Author(s): Cai G, Thiessen JJ, Baidoo CA, Fossler MJ

Affiliation(s): Department of Quantitative Sciences, GlaxoSmithKline, King of Prussia, PA 19406, USA. gengqian.2.cai@gsk.com

Publication date & source: 2010-10, J Clin Pharmacol., 50(10):1142-50. Epub 2010 Feb 16.

Studies to establish bioequivalence (BE) of a drug are important elements in support of drug applications. A typical BE study is conducted as a single dose, randomized, 2-period crossover design. For drugs with long half lives (>/= 48 hours) and evaluation of multiple BE objectives in 1 trial, this design may not be adequate. A parallel design may then be a more appropriate choice.
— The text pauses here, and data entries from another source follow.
(* ===== verification/Ring.v ===== *)
(** * Ring buffers

    The UART keeps three byte rings, each as an array with a head (write)
    index, a tail (read) index and a count.  This file gives the abstract
    queue a ring stands for and shows that the index arithmetic of the code
    implements the queue operations. *)

From S2P Require Import Prelude.

(** A well-formed ring: indices in range, head [cnt] places after tail. *)
Record ring_ok (cap : Z) (buf : list Z) (head tail cnt : Z) : Prop := {
  ring_length : Z.of_nat (length buf) = cap;
  ring_head : 0 ≤ head < cap;
  ring_tail : 0 ≤ tail < cap;
  ring_cnt : 0 ≤ cnt ≤ cap;
  ring_sync : head = (tail + cnt) mod cap;
}.

(** The queue a ring stands for, oldest byte first. *)
Definition ring_list (cap : Z) (buf : list Z) (tail cnt : Z) : list Z :=
  (fun i => aget buf ((tail + i) mod cap)) <$> seqZ 0 cnt.

Lemma ring_list_length cap buf tail cnt :
  length (ring_list cap buf tail cnt) = Z.to_nat cnt.
Proof. unfold ring_list. rewrite length_fmap, length_seqZ. done. Qed.

Lemma ring_list_empty cap buf tail : ring_list cap buf tail 0 = [].
Proof. done. Qed.

(** Two offsets below the capacity fall on the same slot only if equal. *)
Lemma ring_slot_inj cap t i j :
  0 ≤ i < cap → 0 ≤ j < cap → (t + i) mod cap = (t + j) mod cap → i = j.
Proof.
  intros Hi Hj E. assert (Hd : (i - j) mod cap = 0).
  { replace (i - j) with ((t + i) - (t + j)) by lia.
    rewrite Zminus_mod, E, Z.sub_diag. apply Z.mod_0_l. lia. }
  apply Z.mod_divide in Hd as [k Hk]; [|lia].
  assert (k = 0 ∨ 1 ≤ k ∨ k ≤ -1) as [->|[?|?]] by lia; nia.
Qed.

(** Writing at the head and advancing it enqueues at the back. *)
Lemma ring_push cap buf head tail cnt b :
  ring_ok cap buf head tail cnt → cnt < cap →
  ring_ok cap (aset buf head b) ((head + 1) mod cap) tail (cnt + 1) ∧
  ring_list cap (aset buf head b) tail (cnt + 1) = ring_list cap buf tail cnt ++ [b].
Proof.
  intros [Hl Hh Ht Hc Hs] Hlt. split.
  - split; rewrite ?length_aset; [done| |done|lia|].
    + apply Z.mod_pos_bound. lia.
    + rewrite Hs, Zplus_mod_idemp_l. f_equal. lia.
  - unfold ring_list. rewrite seqZ_app by lia. rewrite fmap_app. f_equal.
    + apply list_fmap_ext. intros k x Hx. apply lookup_seqZ in Hx as [-> Hk].
      rewrite aget_aset_ne; [done|lia|apply Z.mod_pos_bound; lia|].
      rewrite Hs. intros E. apply ring_slot_inj in E; lia.
    + replace (seqZ (0 + cnt) 1) with [cnt] by (rewrite Z.add_0_l; done).
      simpl. rewrite <- Hs, aget_aset_eq by lia. done.
Qed.

(** Advancing the tail dequeues from the front. *)
Lemma ring_pop cap buf head tail cnt :
  ring_ok cap buf head tail cnt → 0 < cnt →
  ring_ok cap buf head ((tail + 1) mod cap) (cnt - 1) ∧
  ring_list cap buf tail cnt =
    aget buf tail :: ring_list cap buf ((tail + 1) mod cap) (cnt - 1).
Proof.
  intros [Hl Hh Ht Hc Hs] Hlt. split.
  - split; [done|done|apply Z.mod_pos_bound; lia|lia|].
    rewrite Hs, Zplus_mod_idemp_l. f_equal. lia.
  - unfold ring_list. rewrite seqZ_cons by lia. simpl. f_equal.
    + rewrite Z.add_0_r, Z.mod_small by lia. done.
    + replace (Z.pred cnt) with (cnt - 1) by lia.
      change (Z.succ 0) with 1.
      rewrite <- (fmap_add_seqZ 1 0), <- list_fmap_compose.
      apply list_fmap_ext. intros k x _. unfold compose.
      rewrite Zplus_mod_idemp_l. f_equal. f_equal. lia.
Qed.

(** A ring reset to empty. *)
Lemma ring_reset cap buf :
  Z.of_nat (length buf) = cap → 0 < cap → ring_ok cap buf 0 0 0.
Proof. intros. split; [done|lia..|]. rewrite Z.mod_0_l; lia. Qed.
(** Moving an obligation between two pools neither loses nor duplicates
    any: both pools stay well formed, the obligations of the two together are
    the same before and after, and on success the moved one is the newest of
    its new pool and gone from the old one; on an error nothing changes. *)
Theorem res_transfer_action_conserves from to fn data :
  pool_inv from → pool_inv to → pool_id from ≠ pool_id to →
  match res_transfer_action (Some from) (Some to) (Some fn) data with
  | (Some from', Some to', ret) =>
      pool_inv from' ∧ pool_inv to' ∧
      obligations from' ++ obligations to' ≡ₚ obligations from ++ obligations to ∧
      (if ret =? 0
       then obligations to' = obligations to ++ [(fn, data)] ∧ (fn, data) ∉ obligations from'
       else from' = from ∧ to' = to)
  | _ => False
  end.
Proof.
  intros If It Hne. unfold res_transfer_action.
  destruct (releasing from || releasing to); [by split_and!|].
  pose proof (split_node_spec fn data (resources from)) as S.
  destruct (split_node fn data (resources from)) as [[[l1 n] l2]|]; [|by split_and!].
  destruct S as [S O]. pose proof If as [Nd Ow].
  destruct (node_pool n =? pool_id from); [|by split_and!]. simpl.
  destruct (Z.eqb_spec (pool_id from) (pool_id to)); [done|].
  destruct (existsb (node_is fn data) (resources to)) eqn:E; [by split_and!|].
  apply existsb_obligations in E. cbv iota zeta.
  set (m := mk_node _ _ _ _). assert (Om : obligation m = Some (fn, data)) by (by rewrite <- O).
  assert (Hto : obligations (to <| resources := resources to ++ [m] |>) =
                obligations to ++ [(fn, data)]) by (rewrite obligations_snoc, Om; done).
  assert (Hfrom : obligations from ≡ₚ (fn, data) :: omap obligation (l1 ++ l2)).
  { unfold obligations. rewrite S, omap_app. simpl. rewrite O, omap_app.
    symmetry. apply Permutation_middle. }
  rewrite Hto. rewrite Hfrom in Nd. apply NoDup_cons in Nd as [Nin Nd].
  split; [split; [done|]|split].
  - simpl. rewrite S in Ow. apply Forall_app in Ow as [? [? ?]%Forall_cons]. by apply Forall_app.
  - apply pool_inv_snoc; [done..|]. rewrite Om. intros o [= <-]. done.
  - split; [|done]. rewrite Hfrom. unfold obligations at 1. simpl resources.
    rewrite (Permutation_app_comm (obligations to)). simpl. symmetry. apply Permutation_middle.
Qed.

(** Cancelling removes the one obligation, which must be there. *)
Theorem res_cancel_action_spec p fn data :
  pool_inv p →
  match res_cancel_action (Some p) (Some fn) data with
  | (Some p', ret) =>
      pool_inv p' ∧ pool_id p' = pool_id p ∧ releasing p' = releasing p ∧
      if bool_decide ((fn, data) ∈ obligations p)
      then ret = 0 ∧ obligations p ≡ₚ (fn, data) :: obligations p'
      else ret = - VM_ENOENT ∧ p' = p
  | _ => False
  end.
Proof.
  intros I. unfold res_cancel_action. pose proof (split_node_spec fn data (resources p)) as S.
  destruct (split_node fn data (resources p)) as [[[l1 n] l2]|]; [|by rewrite bool_decide_false].
  destruct S as [S O]. destruct I as [Nd Ow]. unfold obligations in *. rewrite S, omap_app in *. cbn in *. rewrite O in *.
  apply Forall_app in Ow as [Ow1 [On Ow2]%Forall_cons]. rewrite On, Z.eqb_refl. cbn [negb].
  rewrite <- Permutation_middle in Nd. apply NoDup_cons in Nd as [Nin Nd].
  split; [split; cbn; [unfold obligations; cbn; by rewrite omap_app|by apply Forall_app]|]. split; [done|]. split; [done|].
  rewrite bool_decide_true by (rewrite elem_of_app; right; by left). split; [done|]. cbn. rewrite omap_app.
  symmetry. apply Permutation_middle.
Qed.

Lemma add_action_keeps p fn data calloc :
  match (res_add_action (Some p) fn data calloc).1 with
  | Some p' => pool_id p' = pool_id p ∧ releasing p' = releasing p
  | None => False
  end.
Proof. unfold res_add_action. destruct fn; [|done]. destruct (releasing p) eqn:R; [done|]. by destruct (existsb _ _), calloc. Qed.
However, parallel designs require increased sample size, which can become substantial. One option that is a compromise between the complete randomized block design and the parallel design is a partial-block crossover design. This approach came about during the development of a combination of dutasteride and tamsulosin. Previous experience with performing single-dose dutasteride studies suggested that 28 days of washout is needed between treatments because of its half-life of 7-9 days. Simulations were performed to assess the operating characteristics of this design using a previously developed PK model. Four scenarios were developed, and each scenario was simulated 500 times. The results showed that this design demonstrated acceptable consumer and producer risk. Partial-block crossover designs should be considered for studies when the half-life of the drug is long and there are more than 2 periods.